Every line from the one with "lastSyncFull w = fst" to the one with "- rewrite (decide_True", including those two, is to be copied exactly; all other lines of the entries below are left out.
[[ EXERCISE INPUTS, beginning ]]
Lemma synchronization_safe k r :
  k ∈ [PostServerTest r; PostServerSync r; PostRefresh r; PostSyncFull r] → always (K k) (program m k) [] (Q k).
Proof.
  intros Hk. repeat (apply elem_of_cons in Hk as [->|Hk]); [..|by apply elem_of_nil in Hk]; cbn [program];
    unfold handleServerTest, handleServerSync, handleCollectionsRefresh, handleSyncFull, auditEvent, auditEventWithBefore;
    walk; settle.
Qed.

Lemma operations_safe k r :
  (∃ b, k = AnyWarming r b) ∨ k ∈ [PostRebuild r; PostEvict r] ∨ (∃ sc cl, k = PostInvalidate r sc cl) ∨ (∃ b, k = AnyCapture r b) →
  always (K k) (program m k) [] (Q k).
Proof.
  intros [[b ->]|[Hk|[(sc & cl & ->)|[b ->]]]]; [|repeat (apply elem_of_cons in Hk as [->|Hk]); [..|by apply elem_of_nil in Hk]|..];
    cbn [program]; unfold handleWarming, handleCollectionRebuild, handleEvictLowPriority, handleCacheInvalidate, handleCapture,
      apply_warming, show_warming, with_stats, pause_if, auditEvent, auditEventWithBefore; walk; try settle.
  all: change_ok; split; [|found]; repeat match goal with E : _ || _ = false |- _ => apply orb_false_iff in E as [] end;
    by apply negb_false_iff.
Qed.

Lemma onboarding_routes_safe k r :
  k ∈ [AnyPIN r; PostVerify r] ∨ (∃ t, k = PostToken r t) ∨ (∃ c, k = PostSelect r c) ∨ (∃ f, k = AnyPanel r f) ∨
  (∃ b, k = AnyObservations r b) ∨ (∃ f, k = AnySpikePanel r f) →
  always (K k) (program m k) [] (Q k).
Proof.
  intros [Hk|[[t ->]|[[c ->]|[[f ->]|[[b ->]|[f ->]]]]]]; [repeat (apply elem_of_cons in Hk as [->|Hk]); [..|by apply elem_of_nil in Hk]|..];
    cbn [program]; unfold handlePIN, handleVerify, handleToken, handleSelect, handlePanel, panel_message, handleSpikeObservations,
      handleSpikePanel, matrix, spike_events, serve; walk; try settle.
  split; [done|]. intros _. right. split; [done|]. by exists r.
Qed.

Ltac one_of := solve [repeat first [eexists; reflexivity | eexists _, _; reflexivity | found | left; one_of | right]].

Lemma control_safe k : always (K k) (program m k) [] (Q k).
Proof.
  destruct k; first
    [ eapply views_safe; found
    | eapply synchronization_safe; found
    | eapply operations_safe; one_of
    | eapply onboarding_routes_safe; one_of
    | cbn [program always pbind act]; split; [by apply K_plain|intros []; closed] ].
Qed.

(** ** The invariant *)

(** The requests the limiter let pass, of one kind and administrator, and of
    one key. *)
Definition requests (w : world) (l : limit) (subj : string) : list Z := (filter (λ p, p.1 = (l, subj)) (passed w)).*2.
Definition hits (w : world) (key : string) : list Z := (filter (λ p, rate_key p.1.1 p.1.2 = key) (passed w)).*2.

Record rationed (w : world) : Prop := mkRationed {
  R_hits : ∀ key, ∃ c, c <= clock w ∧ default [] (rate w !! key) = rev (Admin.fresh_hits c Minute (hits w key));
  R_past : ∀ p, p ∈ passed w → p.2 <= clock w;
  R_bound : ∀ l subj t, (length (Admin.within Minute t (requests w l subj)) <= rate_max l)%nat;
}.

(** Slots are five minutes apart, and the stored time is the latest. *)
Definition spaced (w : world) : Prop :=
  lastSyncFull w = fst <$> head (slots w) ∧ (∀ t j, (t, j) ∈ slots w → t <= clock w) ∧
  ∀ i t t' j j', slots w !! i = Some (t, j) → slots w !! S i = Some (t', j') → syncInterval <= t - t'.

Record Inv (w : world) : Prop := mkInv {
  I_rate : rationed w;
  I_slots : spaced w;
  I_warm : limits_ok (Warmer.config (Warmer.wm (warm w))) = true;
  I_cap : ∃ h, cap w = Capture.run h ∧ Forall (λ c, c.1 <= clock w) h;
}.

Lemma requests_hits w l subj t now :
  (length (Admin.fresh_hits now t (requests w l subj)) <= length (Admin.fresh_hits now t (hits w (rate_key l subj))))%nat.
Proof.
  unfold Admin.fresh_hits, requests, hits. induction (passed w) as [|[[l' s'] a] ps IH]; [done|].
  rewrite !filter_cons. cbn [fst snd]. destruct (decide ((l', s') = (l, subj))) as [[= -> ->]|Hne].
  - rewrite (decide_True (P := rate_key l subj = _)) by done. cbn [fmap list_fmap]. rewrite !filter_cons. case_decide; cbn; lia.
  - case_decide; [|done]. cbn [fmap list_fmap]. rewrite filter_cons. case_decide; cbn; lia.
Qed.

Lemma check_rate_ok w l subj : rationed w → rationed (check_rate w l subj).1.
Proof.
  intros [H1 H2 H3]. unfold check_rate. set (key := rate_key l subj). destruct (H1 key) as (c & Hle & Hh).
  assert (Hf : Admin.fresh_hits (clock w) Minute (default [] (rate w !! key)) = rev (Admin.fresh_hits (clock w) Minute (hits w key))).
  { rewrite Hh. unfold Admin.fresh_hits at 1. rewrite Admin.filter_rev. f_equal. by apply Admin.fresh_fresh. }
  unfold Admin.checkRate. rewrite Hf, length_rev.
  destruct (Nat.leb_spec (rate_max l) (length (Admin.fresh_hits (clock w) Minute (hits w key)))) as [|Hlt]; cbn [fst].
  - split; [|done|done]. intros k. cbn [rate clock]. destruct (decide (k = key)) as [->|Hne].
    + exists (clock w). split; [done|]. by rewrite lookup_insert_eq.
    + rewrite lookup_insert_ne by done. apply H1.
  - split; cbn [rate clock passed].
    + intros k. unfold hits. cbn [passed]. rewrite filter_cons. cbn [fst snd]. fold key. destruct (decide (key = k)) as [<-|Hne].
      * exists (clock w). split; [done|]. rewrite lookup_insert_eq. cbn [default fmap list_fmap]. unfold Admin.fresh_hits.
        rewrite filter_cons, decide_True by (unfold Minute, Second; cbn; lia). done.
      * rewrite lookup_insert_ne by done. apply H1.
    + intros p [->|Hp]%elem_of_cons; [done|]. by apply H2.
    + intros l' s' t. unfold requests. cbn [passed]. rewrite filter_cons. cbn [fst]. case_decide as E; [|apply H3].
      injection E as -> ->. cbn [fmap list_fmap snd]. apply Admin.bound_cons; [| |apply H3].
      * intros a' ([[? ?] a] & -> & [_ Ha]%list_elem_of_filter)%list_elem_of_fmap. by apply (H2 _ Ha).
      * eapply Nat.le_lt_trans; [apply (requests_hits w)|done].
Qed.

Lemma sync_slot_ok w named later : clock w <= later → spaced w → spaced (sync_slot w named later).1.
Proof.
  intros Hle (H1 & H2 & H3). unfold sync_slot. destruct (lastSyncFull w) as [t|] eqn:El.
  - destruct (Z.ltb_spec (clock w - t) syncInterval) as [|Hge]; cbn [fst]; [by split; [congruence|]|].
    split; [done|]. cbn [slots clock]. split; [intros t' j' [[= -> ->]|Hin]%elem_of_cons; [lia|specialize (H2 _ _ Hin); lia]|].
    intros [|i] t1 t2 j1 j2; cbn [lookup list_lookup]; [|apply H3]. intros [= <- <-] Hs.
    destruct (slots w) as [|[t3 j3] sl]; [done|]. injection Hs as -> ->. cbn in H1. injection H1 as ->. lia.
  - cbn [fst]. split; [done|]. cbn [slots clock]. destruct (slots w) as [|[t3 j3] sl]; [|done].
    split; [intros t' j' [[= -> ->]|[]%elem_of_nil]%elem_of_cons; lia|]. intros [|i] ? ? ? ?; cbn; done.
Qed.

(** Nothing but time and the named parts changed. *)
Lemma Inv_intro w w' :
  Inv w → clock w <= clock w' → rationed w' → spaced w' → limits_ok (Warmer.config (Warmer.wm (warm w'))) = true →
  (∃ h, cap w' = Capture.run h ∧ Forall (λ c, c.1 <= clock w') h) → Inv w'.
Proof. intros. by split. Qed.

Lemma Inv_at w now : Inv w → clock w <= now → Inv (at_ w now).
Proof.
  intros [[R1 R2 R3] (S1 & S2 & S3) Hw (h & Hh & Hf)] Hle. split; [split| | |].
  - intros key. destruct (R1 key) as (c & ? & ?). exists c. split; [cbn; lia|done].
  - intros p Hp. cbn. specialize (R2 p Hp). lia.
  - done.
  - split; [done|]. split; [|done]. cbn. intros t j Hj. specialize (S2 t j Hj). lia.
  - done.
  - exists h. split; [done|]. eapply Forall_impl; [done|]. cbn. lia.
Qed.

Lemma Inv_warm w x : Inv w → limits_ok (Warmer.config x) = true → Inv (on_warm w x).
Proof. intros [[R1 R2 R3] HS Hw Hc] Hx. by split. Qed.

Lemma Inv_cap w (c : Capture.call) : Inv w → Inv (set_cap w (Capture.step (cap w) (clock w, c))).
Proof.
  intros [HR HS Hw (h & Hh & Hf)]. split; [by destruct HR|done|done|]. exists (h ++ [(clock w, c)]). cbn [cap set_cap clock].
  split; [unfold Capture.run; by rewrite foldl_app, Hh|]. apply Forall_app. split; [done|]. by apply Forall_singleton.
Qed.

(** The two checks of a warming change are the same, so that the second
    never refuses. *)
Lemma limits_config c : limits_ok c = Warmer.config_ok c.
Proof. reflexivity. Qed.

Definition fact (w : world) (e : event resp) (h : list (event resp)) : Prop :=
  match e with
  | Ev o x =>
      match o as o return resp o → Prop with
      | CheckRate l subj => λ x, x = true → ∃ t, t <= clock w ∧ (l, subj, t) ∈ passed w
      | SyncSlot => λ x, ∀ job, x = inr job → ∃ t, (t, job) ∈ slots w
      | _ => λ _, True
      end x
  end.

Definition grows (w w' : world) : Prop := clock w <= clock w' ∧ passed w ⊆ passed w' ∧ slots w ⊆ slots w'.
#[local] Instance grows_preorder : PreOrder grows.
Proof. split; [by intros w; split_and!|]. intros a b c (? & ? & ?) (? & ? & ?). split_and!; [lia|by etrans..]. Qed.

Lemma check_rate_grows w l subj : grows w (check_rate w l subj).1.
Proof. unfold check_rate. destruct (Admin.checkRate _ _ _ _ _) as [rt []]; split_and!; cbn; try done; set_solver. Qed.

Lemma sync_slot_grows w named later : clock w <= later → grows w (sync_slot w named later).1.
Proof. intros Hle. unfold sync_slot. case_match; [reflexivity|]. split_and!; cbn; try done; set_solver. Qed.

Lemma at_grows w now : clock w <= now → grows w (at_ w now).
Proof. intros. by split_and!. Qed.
[[ EXERCISE INPUTS, end ]]
* OUTPUT BELOW:
  lastSyncFull w = fst <$> head (slots w) ∧ (∀ t j, (t, j) ∈ slots w → t <= clock w) ∧
  ∀ i t t' j j', slots w !! i = Some (t, j) → slots w !! S i = Some (t', j') → syncInterval <= t - t'.

Record Inv (w : world) : Prop := mkInv {
  I_rate : rationed w;
  I_slots : spaced w;
  I_warm : limits_ok (Warmer.config (Warmer.wm (warm w))) = true;
  I_cap : ∃ h, cap w = Capture.run h ∧ Forall (λ c, c.1 <= clock w) h;
}.

Lemma requests_hits w l subj t now :
  (length (Admin.fresh_hits now t (requests w l subj)) <= length (Admin.fresh_hits now t (hits w (rate_key l subj))))%nat.
Proof.
  unfold Admin.fresh_hits, requests, hits. induction (passed w) as [|[[l' s'] a] ps IH]; [done|].
  rewrite !filter_cons. cbn [fst snd]. destruct (decide ((l', s') = (l, subj))) as [[= -> ->]|Hne].
  - rewrite (decide_True (P := rate_key l subj = _)) by done. cbn [fmap list_fmap]. rewrite !filter_cons. case_decide; cbn; lia.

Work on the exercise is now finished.